Eine US-Studie mit mehr als 200 normalgewichtigen Menschen im Alter zwischen 45 und 55 zeigt, dass jene Hobbysportler, die am intensivsten trainieren, am häufigsten unter Knieproblemen leiden. Außerdem setzen Jogging und Sprünge den Knorpeln und Bändern stärker zu als Schwimmen und Radfahren. Osteoarthritis, die häufigste Form der Arthritis, ist eine degenerative Erkrankung der Gelenke und Knochen, die mit Schmerzen, Schwellungen und Steifheit einhergeht. Frauen haben ein besonders hohes Krankheitsrisiko, das mit zunehmendem Alter und Gewicht noch weiter in die Höhe klettert.
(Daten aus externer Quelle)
Lemma filter_loop_loaded (cs : list string) (jobs : list pyval) :
  forall n : nat,
    forallb loaded_job jobs = true ->
    exists kept, snd (filter_loop cs n jobs) = Ok kept.
Proof.
  induction jobs as [| job jobs IH]; intros n H; cbn [filter_loop]; [simpl; eauto |].
  simpl in H. apply andb_true_iff in H as [Hj Hl].
  destruct (filter_job_loaded cs job Hj) as [o ->].
  destruct (IH (S n) Hl) as [kept Hk].
  destruct (filter_loop cs (S n) jobs) as [rest' r]. simpl in Hk. subst r.
  destruct o; simpl; eauto.
Qed.

Lemma mapM_exists {A B} (f : A -> result B) (l : list A) :
  Forall (fun x => exists y, f x = Ok y) l -> exists l', mapM f l = Ok l'.
Proof.
  induction 1 as [| x l [y Hy] _ [l' Hl']]; simpl; [eauto |].
  rewrite Hy, Hl'. simpl. eauto.
Qed.
(** [Connection.stream] (lines 272-338). *)
Definition Connection_stream (this : Connection) (queryString : string)
           (format : option string) : M Generator :=
  let format := format_or_default format in
  connPtr <- getConnPtr this ;;
  streamPtr <-
    query_conn_streaming connPtr (queryString +++ NUL) (format +++ NUL) ;;
  if is_null streamPtr then
    throw (CHDBError "Failed to initiate chDB streaming query.")
  else
    id <- new_object ;;
    let ctx := {| ctx_id := id; connPtr := connPtr; streamPtr := streamPtr |} in
    streamRegistry_register id (connPtr, streamPtr) id ;;
    ret {| gen_ctx := ctx; gen_state := SuspendedStart |}.

(** *** Calling a member by name

    [conn[member](...args)] on an instance of the class.  The class
    declares [getConnPtr], [query] and [stream]; [path], [params] and
    [ptr] are data fields.  A name found neither on the instance nor on
    its prototypes reads as [undefined], and calling it raises a
    [TypeError], with the message of the runtime, before anything else
    happens.  The members inherited from [Object.prototype] are outside
    this model: [None].  The runtime composes the message from the way
    the call is written at its site, so the text is an argument:
    [not_callable]. *)

Inductive Value :=
| V_pointer (p : Pointer)
| V_result (r : QueryResultWithStats)
| V_generator (g : Generator).

Definition Object_prototype : list string :=
  ["constructor"; "hasOwnProperty"; "isPrototypeOf"; "propertyIsEnumerable";
   "toLocaleString"; "toString"; "valueOf"; "__proto__";
   "__defineGetter__"; "__defineSetter__"; "__lookupGetter__";
   "__lookupSetter__"].

(** The argument at a position; a missing one is [undefined], which
    [queryString + "\0"] turns into text and for which a default
    parameter takes its default. *)
Definition argument_text (args : list string) (i : nat) : string :=
  nth i args "undefined".
(** Every later successful allocation starts at or above the current [next]. *)
Lemma run_test_lower (w : Z) (ls : list Layout) :
  0 <= w -> Forall (fun l => 0 <= size l) ls ->
  forall s i a, next s <= upper_limit s ->
  nth_error (fst (run w request_pages_test ls s)) i = Some (Some a) -> next s <= a.
Proof.
  intros Hw Hls. induction Hls as [|l ls Hl Hls IH]; intros s i a Hle Hi.
  - destruct i; discriminate.
  - rewrite run_cons in Hi. cbn [fst] in Hi.
    destruct (alloc w request_pages_test l s) as [r s'] eqn:E. cbn [fst snd] in Hi.
    destruct (alloc_test_step w l s s' r Hw Hl Hle E) as (H1 & H2 & _ & _ & H5).
    destruct i as [|i]; cbn [nth_error] in Hi.
    + injection Hi as ->. apply H5; reflexivity.
    + specialize (IH s' i a H2 Hi). lia.
Qed.

Lemma run_test_ordered (w : Z) (ls : list Layout) :
  0 <= w -> Forall (fun l => 0 <= size l) ls ->
  forall s i j li a b, next s <= upper_limit s -> (i < j)%nat ->
  nth_error ls i = Some li ->
  nth_error (fst (run w request_pages_test ls s)) i = Some (Some a) ->
  nth_error (fst (run w request_pages_test ls s)) j = Some (Some b) ->
  a + pad_to_align_size w li <= b.
Proof.
  intros Hw Hls. induction Hls as [|l ls Hl Hls IH]; intros s i j li a b Hle Hij Hli Ha Hb.
  - destruct i; discriminate.
  - rewrite run_cons in Ha, Hb. cbn [fst] in Ha, Hb.
    destruct (alloc w request_pages_test l s) as [r s'] eqn:E. cbn [fst snd] in Ha, Hb.
    destruct (alloc_test_step w l s s' r Hw Hl Hle E) as (H1 & H2 & _ & _ & H5).
    destruct j as [|j]; [lia|]. cbn [nth_error] in Hb.
    destruct i as [|i]; cbn [nth_error] in Ha, Hli.
    + injection Ha as ->. injection Hli as <-.
      destruct (H5 a eq_refl) as [_ Heq]. rewrite Heq.
      exact (run_test_lower w ls Hw Hls s' j b H2 Hb).
    + exact (IH s' i j li a b H2 ltac:(lia) Hli Ha Hb).
Qed.

(** C3 (as stated, refuted): zero-size requests return the same start
    address, so the start addresses of successful calls are not strictly
    increasing: two unit requests from the fresh state both start at 0, and so
    do a unit request and a following one-byte request. *)
Lemma run_not_strict_counterexample :
  fst (run 64 request_pages_test [layout_unit; layout_unit] new) = [Some 0; Some 0] /\
  fst (run 64 request_pages_test [layout_unit; layout_u8] new) = [Some 0; Some 0].
Proof. split; vm_compute; reflexivity. Qed.
(** The images that show examples are built from the passes over the
    training dataset and the two discriminators alone, whatever the
    generator and the draws of the call. *)
Lemma comparison_images_determined (patch_size : Z)
  (imresize : array2 -> Z * Z -> array2) (to_rgba : Q -> Q -> array2 -> array3)
  (make_grid : list array3 -> Z -> array3) (DNN D : Network)
  (G G' : array2 -> list array3) (G_input_size G_input_size' : Z)
  (mean_offset mean_offset' : Q) (randn randn' : Z -> Z -> array2)
  (mixture_rvs mixture_rvs' : Q -> Z -> Z -> array2)
  (to_image_range : list array3 -> list array3) (astype_uint8 : array3 -> array3)
  (settings : Settings) (train_dataset : nat -> list CrowdExample)
  (images images' : list summary) :
  image_summaries patch_size imresize to_rgba make_grid DNN D G G_input_size
    mean_offset randn mixture_rvs to_image_range astype_uint8 settings train_dataset
  = (images, Finished tt) ->
  image_summaries patch_size imresize to_rgba make_grid DNN D G' G_input_size'
    mean_offset' randn' mixture_rvs' to_image_range astype_uint8 settings train_dataset
  = (images', Finished tt) ->
  filter shows_examples images = filter shows_examples images'.
Proof.
  unfold image_summaries. intros H H'.
  apply then_summaries_finished in H as (s1 & [examples densities] & r1 & H1 & H & ->).
  apply then_summaries_finished in H' as (t1 & batch & u1 & H1' & H' & ->).
  rewrite H1 in H1'. injection H1' as <- <-.
  apply first_batch_silent in H1 as ->.
  destruct (D examples) as [predicted_densities counts].
  apply then_summaries_finished in H as (s2 & real & r2 & H2 & H & ->).
  apply then_summaries_finished in H' as (t2 & real' & u2 & H2' & H' & ->).
  rewrite H2 in H2'. injection H2' as <- <-. apply returned_silent in H2 as [-> _].
  apply then_summaries_finished in H as (s3 & [] & r3 & [= <-] & H & ->).
  apply then_summaries_finished in H' as (t3 & [] & u3 & [= <-] & H' & ->).
  destruct (DNN examples) as [dnn_predicted_densities dnn_counts].
  apply then_summaries_finished in H as (s4 & dnn_real & r4 & H4 & H & ->).
  apply then_summaries_finished in H' as (t4 & dnn_real' & u4 & H4' & H' & ->).
  rewrite H4 in H4'. injection H4' as <- <-. apply returned_silent in H4 as [-> _].
  apply then_summaries_finished in H as (s5 & [] & r5 & [= <-] & H & ->).
  apply then_summaries_finished in H' as (t5 & [] & u5 & [= <-] & H' & ->).
  apply then_summaries_finished in H as (s6 & [examples' densities'] & r6 & H6 & H & ->).
  apply then_summaries_finished in H' as (t6 & batch' & u6 & H6' & H' & ->).
  rewrite H6 in H6'. injection H6' as <- <-.
  apply first_batch_silent in H6 as ->.
  destruct (D examples') as [predicted_densities' counts'].
  apply then_summaries_finished in H as (s7 & validation & r7 & H7 & H & ->).
  apply then_summaries_finished in H' as (t7 & validation' & u7 & H7' & H' & ->).
  rewrite H7 in H7'. injection H7' as <- <-. apply returned_silent in H7 as [-> _].
  apply then_summaries_finished in H as (s8 & [] & r8 & [= <-] & H & ->).
  apply then_summaries_finished in H' as (t8 & [] & u8 & [= <-] & H' & ->).
  apply then_summaries_finished in H as (s9 & [] & r9 & [= <-] & [= <-] & ->).
  apply then_summaries_finished in H' as (t9 & [] & u9 & [= <-] & [= <-] & ->).
  reflexivity.
Qed.
(** Once [get_converter] has returned a converter for a hint, the next
    call with any hint that equals it returns that same object and makes
    none: the body does not run. *)
Lemma get_converter_equal_key_cached
    (h1 h2 : hint) (st st1 : state) (c : converter) :
  get_converter h1 st = (Ok c, st1) ->
  hint_eqb h1 h2 = true ->
  exists st2, get_converter h2 st1 = (Ok c, st2) /\ next_oid st2 = next_oid st1.
Proof.
  intros Hget Heq. revert Hget. unfold get_converter at 1.
  destruct (lru_find h1 (lru st)) as [[[k v] rest]|] eqn:F.
  - intros [= <- <-]. apply lru_find_Some in F.
    unfold get_converter. cbn [lru].
    rewrite (lru_find_front _ _ _ _ (hint_eqb_trans _ _ _ F Heq)).
    eexists. split; reflexivity.
  - destruct (get_converter_uncached h1 st) as [[v|e] st'] eqn:U; [|discriminate].
    intros [= <- <-].
    unfold get_converter. cbn [lru]. rewrite (lru_find_front _ _ _ _ Heq).
    eexists. split; reflexivity.
Qed.

(** C5, as the code has it: a call of [get_converter] that returns a
    converter has either missed the cache, and then the converter is a new
    object, or hit it, and then the converter is the object stored in the
    cache and no object was made; in both cases the next call with the same
    hint returns that same object again and makes none: the cache stores
    the instance. *)
Theorem get_converter_returns_cached_instance
    (type_ : hint) (st st1 : state) (c : converter) :
  get_converter type_ st = (Ok c, st1) ->
  (lru_find type_ (lru st) = None ->
     oid c = next_oid st /\ next_oid st1 = S (next_oid st))
  /\ (forall k v rest, lru_find type_ (lru st) = Some ((k, v), rest) ->
        c = v /\ next_oid st1 = next_oid st)
  /\ exists st2, get_converter type_ st1 = (Ok c, st2)
                 /\ next_oid st2 = next_oid st1.
Proof.
  intros Hget.
  pose proof (get_converter_equal_key_cached _ _ _ _ _ Hget (hint_eqb_refl type_))
    as Hnext.
  revert Hget. unfold get_converter at 1.
  destruct (lru_find type_ (lru st)) as [[[k v] rest]|] eqn:F.
  - intros [= <- <-]. split; [discriminate|]. split; [|exact Hnext].
    intros k' v' rest' [= <- <- <-]. split; reflexivity.
  - destruct (get_converter_uncached type_ st) as [[v|e] st'] eqn:U; [|discriminate].
    intros [= <- <-]. apply get_converter_uncached_Ok in U as [Hoid ->].
    split; [intros _; split; [exact Hoid|reflexivity]|].
    split; [discriminate|exact Hnext].
Qed.

Lemma get_converter_returns_cached_instance_witness :
  exists c st1 st2,
    get_converter (TClass int_class) module_state = (Ok c, st1)
    /\ get_converter (TClass int_class) st1 = (Ok c, st2)
    /\ next_oid st2 = next_oid st1.
Proof.
  eexists _, _.
  destruct (get_converter_returns_cached_instance (TClass int_class) module_state
              _ _ eq_refl) as (_ & _ & st2 & H2 & Hn).
  exists st2. split; [reflexivity|]. split; [exact H2|exact Hn].
Defined.

(** C5, against the claim as stated: in the state the module is imported
    in, two calls [get_converter(int)] in a row return the same object; the
    second call, which hits the cache, makes no new converter. *)
Lemma get_converter_not_fresh_on_cache_hit :
  exists c1 c2 st1 st2,
    get_converter (TClass int_class) module_state = (Ok c1, st1)
    /\ get_converter (TClass int_class) st1 = (Ok c2, st2)
    /\ oid c1 = oid c2
    /\ ~ (oid c1 <> oid c2).
Proof.
  eexists _, _, _, _. split; [reflexivity|]. split; [reflexivity|].
  split; [reflexivity|]. intros H. now apply H.
Qed.

(** ** Resolution of unions and of unknown types *)

(** On a call that runs the body, a union is resolved as its leftmost
    alternative is: the same class bound to the same type. *)
Lemma get_converter_uncached_union_left
    (f : union_form) (a : hint) (rest : list hint) (st st' : state) (c : converter) :
  _is_union a = false ->
  get_converter_uncached (TUnion f (a :: rest)) st = (Ok c, st')
  <-> get_converter_uncached a st = (Ok c, st').
Proof.
  intros Ha. unfold get_converter_uncached, Registry.bind, lift, _get_left.
  rewrite Ha. replace (_is_union (TUnion f (a :: rest))) with true
    by (destruct f; reflexivity).
  cbn [negb get_args].
  destruct (dict_get _ (_converters st)) as [[cls sub]|]; [reflexivity|].
  destruct (scan_subclass _ (_converters st)) as [[cls|]|e]; try reflexivity.
  split; discriminate.
Qed.

Lemma scan_subclass_none (origin : hint) (items : list (hint * (conv_class * bool))) :
  (forall k c, In (k, (c, true)) items -> _any_issubclass origin k = Ok false) ->
  scan_subclass origin items = Ok None.
Proof.
  induction items as [|[k [c sub]] items IH]; intros H; [reflexivity|].
  cbn [scan_subclass]. destruct sub.
  - rewrite (H k c) by (left; reflexivity). cbn [rbind].
    apply IH. intros k' c' Hin. apply (H k' c'). now right.
  - apply IH. intros k' c' Hin. apply (H k' c'). now right.
Qed.

(** On a call that runs the body: when the reduced hint is no key of the
    registry and no registration that supports subclasses has it as a
    subclass, [get_converter] raises [ConverterError] with the name of the
    hint it was called with, and leaves the state as it was. *)
Lemma get_converter_miss_not_found (type_ left : hint) (st : state) :
  lru_find type_ (lru st) = None ->
  _get_left type_ = Ok left ->
  let origin := match get_origin left with
                | Some origin_ => origin_
                | None => left
                end in
  dict_get origin (_converters st) = None ->
  (forall k c, In (k, (c, true)) (_converters st) ->
               _any_issubclass origin k = Ok false) ->
  get_converter type_ st
  = (Raise (ConverterError
              (lit "Could not find converter for type `"
               ++ lit (display_name type_) ++ lit "`.")), st).
Proof.
  intros Hmiss Hleft origin Hget Hscan.
  unfold get_converter. rewrite Hmiss.
  unfold get_converter_uncached, Registry.bind, lift. rewrite Hleft.
  cbn [rbind]. unfold origin in Hget, Hscan.
  rewrite Hget, (scan_subclass_none _ _ Hscan). reflexivity.
Qed.
(** The body of [failures.forEach] in [writeFailures] (index.js, lines
    375-449); [n] is the number of failures and [i] the index of [test]. *)
Definition writeFailures_test (n : nat) (test : Test) (i : nat) : Run unit :=
  let e := err test in
  opts <- gets options ;;
  let i := if showFailsInBackOrder opts then (n - 1 - i)%nat else i in
  let parsedStack := stacktrace_parse w e in
  let stack := stackLines e in
  writeLine [] ;;
  writeLine [color w "fail" "%d) %s"; pretty (i + 1)%nat; Js.join " > " (titlePath test)] ;;
  writeLine [] ;;
  indentation_incr ;;
  printErrorMessage (message e) ;;
  when (negb (timedOut test))
    (writeFailures_diff (actual e) (expected e) ;;
     writeLine [] ;;
     writeFailures_frames parsedStack
       (List.filter (fun l => bool_decide (0 < Js.length l)%nat) stack) 0 true true) ;;
  indentation_decr.

Fixpoint writeFailures_each (n : nat) (failures : list Test) (i : nat) : Run unit :=
  match failures with
  | [] => ret tt
  | test :: failures' =>
      writeFailures_test n test i ;;
      writeFailures_each n failures' (S i)
  end.

(** [writeFailures] (index.js, lines 367-451) *)
Definition writeFailures (failures : list Test) : Run unit :=
  writeLine ["------------------------------------------------------"] ;;
  writeLine [color w "stat" "Failed tests"] ;;
  indentation_incr ;;
  opts <- gets options ;;
  let failures := if showFailsInBackOrder opts then List.rev failures else failures in
  writeFailures_each (List.length failures) failures 0 ;;
  indentation_decr.

End Pipeline.
Definition document (self : t) : list string :=
  let lines := ["\begin{document}"; EmptyString] in
  let lines :=
    foldl (λ lines path,
             lines ++ ["\begin{center}"]
                   ++ [tab +:+ "\input{" +:+ path +:+ "}"]
                   ++ ["\end{center}"]
                   ++ [EmptyString])
          lines (pgf_paths self) in
  lines ++ ["\end{document}"].

Definition build_tex_file (self : t) (σ : World) : result World :=
  let lines := preamble self ++ document self in
  open_write (normpath (_file_name self +:+ ".tex")) (String.concat newline lines) σ.

Definition compile_latex (self : t) (σ : World) : result World :=
  pdflatex (_file_name self +:+ ".tex") σ.

(** An exception leaves the world as the calls before it made it. *)
Definition __init__ (pgf_paths : list (option string)) (file_name : string)
    (name : option string) (σ : World) : result t * World :=
  match existing_paths pgf_paths σ with
  | Raise e => (Raise e, σ)
  | Ok paths =>
      let self := Build paths name file_name in
      match build_tex_file self σ with
      | Raise e => (Raise e, σ)
      | Ok σ' =>
          match compile_latex self σ' with
          | Raise e => (Raise e, σ')
          | Ok σ'' => (Ok self, σ'')
          end
      end
  end.

End PDF.
End PDF.

(** ** A reference library

    One instance of [Library], to run the program on concrete tables: the
    proleptic Gregorian calendar of [datetime], plain decimal numerals read
    as exact fractions in lowest terms, paths without their [.] and empty
    components, and a typesetter that leaves the files alone. *)

Module Reference.

Definition is_leap (y : Z) : bool :=
  (y `mod` 4 =? 0) && (negb (y `mod` 100 =? 0) || (y `mod` 400 =? 0)).

Definition days_in_month (y m : Z) : Z :=
  if (m =? 2) && is_leap y then 29
  else nth (Z.to_nat m) [0; 31; 28; 31; 30; 31; 30; 31; 31; 30; 31; 30; 31] 0.

Definition days_before_year (y : Z) : Z :=
  let y := y - 1 in y * 365 + y / 4 - y / 100 + y / 400.

Definition days_before_month (y m : Z) : Z :=
  foldr Z.add 0 (days_in_month y <$> seqZ 1 (m - 1)).

Definition ymd2ord (y m d : Z) : date :=
  days_before_year y + days_before_month y m + d.

Definition ord2ymd (o : date) : Z * Z * Z :=
  let n := o - 1 in
  let n400 := n / 146097 in
  let n := n `mod` 146097 in
  let n100 := n / 36524 in
  let n := n `mod` 36524 in
  let n4 := n / 1461 in
  let n := n `mod` 1461 in
  let n1 := n / 365 in
  let n := n `mod` 365 in
  let year := n400 * 400 + 1 + n100 * 100 + n4 * 4 + n1 in
  if (n1 =? 4) || (n100 =? 4) then (year - 1, 12, 31)
  else
    let month := (n + 50) / 32 in
    let preceding := days_before_month year month in
    if preceding >? n
    then (year, month - 1, n - (preceding - days_in_month year (month - 1)) + 1)
    else (year, month, n - preceding + 1).

Definition digit (c : Ascii.ascii) : option Z :=
  let n := Z.of_nat (nat_of_ascii c) in
  if (48 <=? n) && (n <=? 57) then Some (n - 48) else None.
Auf dem jährlichen Treffen der Radiologischen Gesellschaft von Nordamerika stellten die Forscher der University of California in San Francisco ihre Studie vor, an der Menschen ohne Knieprobleme teilgenommen hatten. Basierend auf einem Fragebogen zur Häufigkeit der sportlichen Aktivitäten, wurden die Probanden in eine gering, mittel- und sehr aktive Gruppe unterteilt. In die Gruppe der sehr Aktiven rutschten all jene, die wöchentlich mehrere Stunden wanderten, Sport trieben oder sich entsprechend fleißig im Haushalt oder im Garten ins Zeug legten. Anschließend untersuchten die Forscher die Knie der Probanden mittels MRI auf Auffälligkeiten an den Knorpeln und Bändern.
Die beobachteten Abnutzungserscheinungen waren nicht mit Alter oder Geschlecht assoziiert, sondern ließen sich allein auf das Aktivitätslevel und die Art der Bewegung zurückführen. Studienleiter Dr. Christoph Stehling fasst zusammen, dass Menschen, die sich besonders häufig und ausgiebig bewegen, wahrscheinlicher Knieprobleme entwickeln. Weniger häufige und belastungsintensive Aktivitäten wie Schwimmen und Radfahren scheinen hingegen Erkrankungen der Knorpel vorzubeugen.